デスクトップPCを最大限使うには、Wake on LANが欲しい。
Wake on LANが動作しない理由
現時点で、どうやらIPv6ネットワークではWake on LANを機能させる一般的な方法がない。
マジックパケットのフォーマットについては製品ごとの解釈の違いはおそらくないため、クライアント起因のトラブルは少ない。多くの場合、パケット配送のフィルタリングでリクエストが破棄されて失敗する。
- オリジナルのWOLはイーサネットへのブロードキャストを想定しており、IP指定で動作する機能でない
- 素朴にブロードキャストする方式のイーサネットが主流だったのははるか昔のことだ。パケットの伝播はとうにルーターやスイッチの制御しだいになっている
- 多くのネットワークカードがUDPポート9へのIPv4も受け付けるらしく、ルーターが主体的にIPv4ベースのマジックパケットを送る機能がある
- IPv6のマジックパケットをどう扱うかは、おそらく今のところコンセンサスがない
互換性だけを考えるならIPv6のUDPパケットで動作する方式がストレートで、一部動作するネットワークカードもあるようだ。しかし、ルーターが長らくこの方式をサポートしていない。
IPv6向けのWOL方式は白紙状態で、規格策定したいメーカーがいない状況が続いているということだろう。IPv6はあらゆるものをネットワーク経由で操作する目的の基礎技術だが、電源を入れることすら目処が立っていない。
IPv4のWOLリクエストを発行するLAN機器が必要
IPv6ネットワーク向けの標準実装が普及するまでは、WOLリクエスト発行は既存のIPv4向け機能を利用するより他ない。
よって、
- IPv6をリッスンするHTTPサーバーなどで、外部からWOLの要求を受け付ける
- IPv4ベースのマジックパケットをLANに送る
という2つの機能を持つアプライアンスをクラフトする必要があるだろう。同様の商品も出てくるだろうが、WOL機能だけを提供している確証を得にくい点で採用しづらい。
過渡期のIPv6ネットワークはIPv4とのデュアルスタックだから、動作環境による障害はあまりないはずだ。
ハードは、Linuxの開発ツールを利用できるRaspberryPiが適役だろう。
IPv6ではない問題
前述のアプライアンスの想定では、WOLが安定動作するか否かは、おおむねIPv6とは関係がない。 IPv4のWOLリクエスト機能が適切に動作するよう構築する。
じっさいにはLAN内でパケットが破棄されないようなネットワーク設定が必要になる。また、起動対象の個々の機器のOSやBIOS設定の影響も受ける。

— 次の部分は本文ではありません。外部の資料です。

(** C4.  Without uploaded files the resolver returns the point
    [27.98, 36.13] and raises nothing; the point is returned for no other
    list of files, whose result, when there is one, is a multi-polygon. *)
Theorem no_upload_gives_default_point
    (json_loads : string -> Py.raises Py.value)
    (Geometry_Polygon : Py.value -> Py.raises EE.Geometry) :
  upload_files_proc json_loads Geometry_Polygon []
    = inr (EE.Point [27.98; 36.13]%Q) /\
  (forall upload_files,
     upload_files_proc json_loads Geometry_Polygon upload_files
       = inr (EE.Point [27.98; 36.13]%Q) ->
     upload_files = []) /\
  (forall upload_files g,
     upload_files <> [] ->
     upload_files_proc json_loads Geometry_Polygon upload_files = inr g ->
     exists l, g = EE.MultiPolygon l).
Proof.
  split; [reflexivity |]. split.
  - intros fs. rewrite upload_files_proc_unfold.
    destruct (for_upload_file json_loads Geometry_Polygon fs [])
      as [e | [| g l]] eqn:E; try discriminate.
    intros _. apply for_upload_file_length in E.
    destruct fs; [reflexivity | discriminate].
  - intros fs g Hne. rewrite upload_files_proc_unfold.
    destruct (for_upload_file json_loads Geometry_Polygon fs [])
      as [e | [| g' l]] eqn:E; try discriminate.
    + apply for_upload_file_length in E.
      destruct fs; [contradiction | discriminate].
    + intros H. injection H as <-. now exists (g' :: l).
Qed.

Lemma no_upload_gives_default_point_witness :
  upload_files_proc Example.loads Example.Polygon []
    = inr (EE.Point [27.98; 36.13]%Q) /\
  exists l,
    upload_files_proc Example.loads Example.Polygon [Example.square]
    = inr (EE.MultiPolygon l).
Proof.
  destruct (no_upload_gives_default_point Example.loads Example.Polygon)
    as (H0 & _ & H).
  split; [exact H0 |].
  destruct (H [Example.square]
              (EE.MultiPolygon [EE.Polygon Example.square_coordinates]))
    as [l Hl].
  - discriminate.
  - vm_compute. reflexivity.
  - exists l. rewrite <- Hl. vm_compute. reflexivity.
Defined.

Lemma upload_files_proc_valid
    (json_loads : string -> Py.raises Py.value)
    (Geometry_Polygon : Py.value -> Py.raises EE.Geometry)
    (upload_files : list UploadedFile) (gs : list EE.Geometry) :
  upload_files <> [] ->
  Forall2 (valid_upload json_loads Geometry_Polygon) upload_files gs ->
  upload_files_proc json_loads Geometry_Polygon upload_files
    = inr (EE.MultiPolygon gs).
Proof.
  intros Hne Hv. rewrite upload_files_proc_unfold.
  rewrite (for_upload_file_valid _ _ _ _ Hv []). cbn [app].
  destruct Hv; [contradiction | reflexivity].
Qed.

(** ** The polygon constructor on the polygons of GeoJSON *)

Lemma forallb_impl {A : Type} (f g : A -> bool) (l : list A) :
  (forall x, f x = true -> g x = true) ->
  forallb f l = true -> forallb g l = true.
Proof.
  intros H. rewrite !forallb_forall. auto.
Qed.

Lemma pair_is_position (v : Py.value) :
  EE.is_pair v = true -> EE.is_position v = true.
Proof.
  destruct v as [| | | | | l |]; try discriminate.
  destruct l as [| x [| y [| z l]]]; try discriminate. exact (fun H => H).
Qed.

Lemma list_of_impl (f g : Py.value -> bool) (v : Py.value) :
  (forall x, f x = true -> g x = true) ->
  EE.list_of f v = true -> EE.list_of g v = true.
Proof.
  intros H. destruct v as [| | | | | l |]; try discriminate.
  destruct l as [| x l]; [discriminate |].
  unfold EE.list_of. now apply forallb_impl.
Qed.

Lemma linear_ring_positions (v : Py.value) :
  linear_ring v = true -> EE.list_of EE.is_position v = true.
Proof.
  destruct v as [| | | | | l |]; try discriminate.
  destruct l as [| x l]; [discriminate |].
  unfold linear_ring, EE.list_of. intros H.
  apply andb_true_iff in H. destruct H as [H _].
  apply andb_true_iff in H. now destruct H as [H _].
Qed.

(** The constructor keeps the coordinates of a list of rings whose
    positions are pairs as they are ... *)
Lemma client_Polygon_planar
    (elsewhere : Py.value -> Py.raises EE.Geometry) (c : Py.value) :
  planar c = true ->
  EE.client_Polygon elsewhere c = inr (EE.Polygon c).
Proof.
  unfold planar. intros P.
  assert (R : EE.list_of (EE.list_of EE.is_position) c = true).
  { revert P. apply list_of_impl. intros r.
    apply list_of_impl. exact pair_is_position. }
  unfold EE.client_Polygon. rewrite R, P.
  destruct c; try discriminate; reflexivity.
Qed.

(** ... and raises on the polygon of GeoJSON that has a position with an
    altitude. *)
Lemma client_Polygon_altitude
    (elsewhere : Py.value -> Py.raises EE.Geometry) (c : Py.value) :
  geojson_polygon c = true -> planar c = false ->
  EE.client_Polygon elsewhere c = inl Py.EEException.
Proof.
  unfold planar, geojson_polygon. intros G P.
  assert (R : EE.list_of (EE.list_of EE.is_position) c = true).
  { revert G. apply list_of_impl. exact linear_ring_positions. }
  unfold EE.client_Polygon. rewrite R, P.
  destruct c; try discriminate; reflexivity.
Qed.

Lemma geojson_upload_valid
    (json_loads : string -> Py.raises Py.value)
    (elsewhere : Py.value -> Py.raises EE.Geometry)
    (upload_file : UploadedFile) (c : Py.value) :
  geojson_upload json_loads upload_file c -> planar c = true ->
  valid_upload json_loads (EE.client_Polygon elsewhere) upload_file
               (EE.Polygon c).
Proof.
  intros (j & Hj & Hc & _) P. exists j, c.
  repeat split; try assumption. now apply client_Polygon_planar.
Qed.

(** C5.  For a non-empty list of uploads that each hold a GeoJSON polygon
    whose positions are pairs of numbers, the resolver returns a
    multi-polygon with one polygon per file, in the order of the files,
    each with the coordinates of its file. *)
Theorem one_polygon_per_file
    (json_loads : string -> Py.raises Py.value)
    (elsewhere : Py.value -> Py.raises EE.Geometry)
    (upload_files : list UploadedFile) (cs : list Py.value) :
  upload_files <> [] ->
  Forall2
    (fun upload_file c =>
       geojson_upload json_loads upload_file c /\ planar c = true)
    upload_files cs ->
  upload_files_proc json_loads (EE.client_Polygon elsewhere) upload_files
    = inr (EE.MultiPolygon (List.map EE.Polygon cs)) /\
  List.length (List.map EE.Polygon cs) = List.length upload_files.
Proof.
  intros Hne Hv. split.
  - apply upload_files_proc_valid; [exact Hne |].
    clear Hne. induction Hv as [| f c fs cs [Hf Hp] _ IH]; cbn.
    + constructor.
    + constructor; [now apply geojson_upload_valid | exact IH].
  - rewrite length_map. symmetry. exact (Forall2_length Hv).
Qed.

Lemma triangle_is_geojson :
  geojson_upload Example.loads Example.triangle Example.triangle_coordinates.
Proof.
  eexists. split; [vm_compute; reflexivity |].
  split; [| reflexivity].
  apply coordinates_of_spec. vm_compute. reflexivity.
Defined.

Lemma square_is_geojson :
  geojson_upload Example.loads Example.square Example.square_coordinates.
Proof.
  eexists. split; [vm_compute; reflexivity |].
  split; [| reflexivity].
  apply coordinates_of_spec. vm_compute. reflexivity.
Defined.

Lemma roof_is_geojson :
  geojson_upload Example.loads Example.roof Example.roof_coordinates.
Proof.
  eexists. split; [vm_compute; reflexivity |].
  split; [| reflexivity].
  apply coordinates_of_spec. vm_compute. reflexivity.
Defined.

Lemma tower_is_geojson :
  geojson_upload Example.loads Example.tower Example.tower_coordinates.
Proof.
  eexists. split; [vm_compute; reflexivity |].
  split; [| reflexivity].
  apply coordinates_of_spec. vm_compute. reflexivity.
Defined.

Lemma triangle_is_valid :
  valid_upload Example.loads Example.Polygon Example.triangle
               (EE.Polygon Example.triangle_coordinates).
Proof.
  apply geojson_upload_valid; [apply triangle_is_geojson | reflexivity].
Defined.

Lemma square_is_valid :
  valid_upload Example.loads Example.Polygon Example.square
               (EE.Polygon Example.square_coordinates).
Proof.
  apply geojson_upload_valid; [apply square_is_geojson | reflexivity].
Defined.

Lemma one_polygon_per_file_witness :
  upload_files_proc Example.loads Example.Polygon
    [Example.triangle; Example.square]
  = inr (EE.MultiPolygon [EE.Polygon Example.triangle_coordinates;
                          EE.Polygon Example.square_coordinates]).
Proof.
  apply (proj1 (one_polygon_per_file Example.loads _
           [Example.triangle; Example.square]
           [Example.triangle_coordinates; Example.square_coordinates]
           ltac:(discriminate)
           ltac:(repeat constructor;
                 [apply triangle_is_geojson | apply square_is_geojson]))).
Defined.

(** An upload that holds a polygon of GeoJSON with altitudes, between two
    uploads without: the resolver raises and returns no multi-polygon. *)
Lemma one_polygon_per_file_fails_with_altitude :
  ~ (forall (upload_files : list UploadedFile) (cs : list Py.value),
       upload_files <> [] ->
       Forall2 (geojson_upload Example.loads) upload_files cs ->
       exists gs,
         upload_files_proc Example.loads Example.Polygon upload_files
           = inr (EE.MultiPolygon gs) /\
         List.length gs = List.length upload_files).
Proof.
  intros H.
  destruct (H [Example.triangle; Example.roof; Example.square]
              [Example.triangle_coordinates; Example.roof_coordinates;
               Example.square_coordinates]) as (gs & E & _).
  - discriminate.
  - repeat constructor;
      [ apply triangle_is_geojson | apply roof_is_geojson
      | apply square_is_geojson ].
  - vm_compute in E. discriminate E.
Qed.

(** C6.  For one upload that holds a GeoJSON polygon whose positions are
    pairs of numbers, the resolver returns a geometry whose only polygon
    has the coordinates of the file, unchanged. *)
Theorem single_upload_keeps_ring
    (json_loads : string -> Py.raises Py.value)
    (elsewhere : Py.value -> Py.raises EE.Geometry)
    (upload_file : UploadedFile) (c : Py.value) :
  geojson_upload json_loads upload_file c ->
  planar c = true ->
  upload_files_proc json_loads (EE.client_Polygon elsewhere) [upload_file]
    = inr (EE.MultiPolygon [EE.Polygon c]).
Proof.
  intros Hv P.
  apply (upload_files_proc_valid json_loads (EE.client_Polygon elsewhere)
           [upload_file] [EE.Polygon c]).
  - discriminate.
  - repeat constructor. now apply geojson_upload_valid.
Qed.

Lemma single_upload_keeps_ring_witness :
  upload_files_proc Example.loads Example.Polygon [Example.triangle]
    = inr (EE.MultiPolygon [EE.Polygon Example.triangle_coordinates]).
Proof.
  apply (single_upload_keeps_ring Example.loads _ Example.triangle
           Example.triangle_coordinates).
  - apply triangle_is_geojson.
  - reflexivity.
Defined.

(** One upload that holds a polygon of GeoJSON with altitudes: the
    resolver raises, and no geometry carries the ring. *)
Lemma single_upload_fails_with_altitude :
  ~ (forall (upload_file : UploadedFile) (c : Py.value),
       geojson_upload Example.loads upload_file c ->
       upload_files_proc Example.loads Example.Polygon [upload_file]
         = inr (EE.MultiPolygon [EE.Polygon c])).
Proof.
  intros H.
  pose proof (H Example.tower Example.tower_coordinates tower_is_geojson)
    as E.
  vm_compute in E. discriminate E.
Qed.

これらは古くから存在する手間であり、何も変わっていないし、とくに手軽になることもないだろう。マジックパケット送信の実装は既存のライブラリを流用できるものの、トラブルはそれ以外の点に起因する。
なお、IPv4 over IPv6については検討していない。リクエストを受け付けることを想定したプロトコルではないため、ポート制限によりネットワーク構成が意図どおりにならないだろう。